= All India United Kisan Sabha =

Political party in India

The All India United Kisan Sabha was a peasants organization in India. The AIUKS was founded around the late 1940s by Swami Sahajanand Saraswati. Sahajanand had broken away from the All India Kisan Sabha in 1945, being opposed to the increasing communist domination of the movement. To form the new AIUKS, Sahajanand gathered Congress Socialist Party members and other Indian National Congress left-wing elements.

AIUKS had similar demands as the All India Kisan Sabha. The organisation demanded comprehensive agrarian reform, redistribution of lands to poor peasants and the nationalization of waterways, lands and 'all sources of energy and wealth'. It sought to abolish landlordism and curb the power of moneylenders.
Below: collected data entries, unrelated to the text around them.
(* ===== verification/LegacyRuns.v ===== *)
(** * Provisioning runs of the legacy sequences

    [web/sequences_pg.py], second half: the run of a machine, the steps its agents
    execute, their order, and the sweep of runs whose agent fell silent. *)

From stdpp Require Import base gmap list strings pretty sorting.
From Stdlib Require Import ZArith Lia Ascii.
From S2P Require Import Prelude Json Text JsonParse Dense LegacyStore LegacySequences.

(** ** Runs *)

Section runs.
Context `{Clock}.

Definition create_provisioning_run (sequence_id : Z) (provision_path : string) : eff store Z :=
  (if decide (provision_path ∈ ["clone"; "winpe"]) then mret tt
   else raise (ValueError "invalid provision_path")) ;;
  transaction (
    now ← utcnow;
    id ← nextval "provisioning_runs";
    require (λ t, exists_key sequence_id (task_sequences t))
      (foreign_key_violation "provisioning_runs_sequence_id_fkey") ;;
    write (on_runs (<[id := ProvisioningRun None sequence_id provision_path "queued" None now None None]>)) ;;
    mret id).

Definition get_provisioning_run (run_id : Z) (t : tables) : option provisioning_run :=
  provisioning_runs t !! run_id.

(** A run with the name of its sequence and the number of its steps: all, done, running,
    failed. *)
Definition step_counts (run_id : Z) (t : tables) : Z * Z * Z * Z :=
  let count (P : provisioning_run_step → bool) :=
    Z.of_nat (count_where (λ kr, rs_run_id kr.2 = run_id ∧ P kr.2 = true) (provisioning_run_steps t)) in
  (count (λ _, true), count (λ st, bool_decide (rs_state st = "ok")),
   count (λ st, bool_decide (rs_state st = "running")), count (λ st, bool_decide (rs_state st = "error"))).

Definition list_provisioning_runs (provision_path : option string) (t : tables) :
    list (Z * provisioning_run * string * (Z * Z * Z * Z)) :=
  omap (λ kr, s ← task_sequences t !! pr_sequence_id kr.2;
              Some (kr, ts_name s, step_counts kr.1 t))
    (isort (cmp_then (cmp_desc (cmp_on (λ kr, pr_started_at kr.2) cmp_Z)) (cmp_desc (cmp_on fst cmp_Z)))
      (select_where (λ kr, provision_path = None ∨ provision_path = Some (pr_provision_path kr.2))
        (provisioning_runs t))).
Lemma read_unquoted f s :
  needs_quotes f = false → csv_read InField (f +:+ s) = push_string f (csv_read InField s).
Proof.
  induction f as [|c f IH]; [by rewrite app_nil|]. rewrite app_cons.
  intros [[Hc Hn]%orb_false_iff Hf]%orb_false_iff. apply bool_decide_eq_false in Hc.
  cbn [csv_read csv_step push_string]. rewrite Hn, decide_False by tauto. simpl. by rewrite IH.
Qed.

Lemma start_field_end s : after_field s → csv_read StartField s = csv_read InField s.
Proof. by intros (c & s' & -> & [-> | ->]). Qed.

Lemma start_field_char c s :
  c ≠ quote → csv_read StartField (String c s) = csv_read InField (String c s).
Proof. intros Hc. cbn [csv_read csv_step]. unfold start_field. by rewrite (decide_False (P := c = quote)). Qed.

Lemma read_quoted f s :
  csv_read InQuoted (double_quotes f +:+ String quote s) = push_string f (csv_read QuoteInQuoted s).
Proof.
  induction f as [|c f IH]; [done|].
  cbn [double_quotes push_string]. case_decide as Hc; rewrite !app_cons; cbn [csv_read csv_step].
  - subst. rewrite !decide_True by done. cbn [emit csv_read csv_step]. rewrite decide_True by done. cbn [emit]. by rewrite IH.
  - rewrite decide_False by done. cbn [emit]. by rewrite IH.
Qed.

Lemma quote_end s : after_field s → csv_read QuoteInQuoted s = csv_read InField s.
Proof. by intros (c & s' & -> & [-> | ->]). Qed.

Lemma read_field f s :
  after_field s → csv_read StartField (csv_field f +:+ s) = push_string f (csv_read InField s).
Proof.
  intros Hs. unfold csv_field. destruct (needs_quotes f) eqn:Hq.
  - rewrite app_cons, string_app_assoc, app_cons, app_nil.
    change (csv_read InQuoted (double_quotes f +:+ String quote s) = push_string f (csv_read InField s)).
    by rewrite read_quoted, quote_end.
  - rewrite <- read_unquoted by done. destruct f as [|c f]; [rewrite app_nil; by apply start_field_end|].
    rewrite app_cons. apply start_field_char. intros ->. simpl in Hq. done.
Qed.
Jadunandan Sharma was the general secretary of AIUKS.

AIUKS had a few strongholds in Uttar Pradesh and Bihar, but was a marginal force in other parts of India. AIUKS was closely linked to the Congress Party in Bihar, but the party didn't follow the AIUKS space to develop further. Sahajanand died soon after the foundation of AIUKS, which weakened the movement.

AIUKS fielded two candidates in the 1951-1952 Lok Sabha parliamentary election; Shiva Prasad Sinha contested a seat in Gaya East, obtaining 37,351 votes (8.98%) and Chandradeo Sharma contested the Gaya North seat, obtaining 22,903 votes (17.93%). The organization fielded 20 candidates in the 1952 Bihar Legislative Assembly election. Together they obtained 78,695 votes (0.82% of the votes in the state, an average of 11.05% in the seats they contested). AIUKS was the second-most voted party in four constituencies; the Patna City West cum Naubatpur (two seat constituency), Pakribarawan cum Warisaliganj (two seat constituency, AIUKS had Januandan Sharma as one of its candidates), Rajauli cum Wazirganj (two seat constituency, AIUKS fielded only one candidate) and Sahibganj (one seat constituency, AIUKS candidate obtained 32.70% of the vote). The Election Commission of India recognized AIUKS as a state party in Bihar.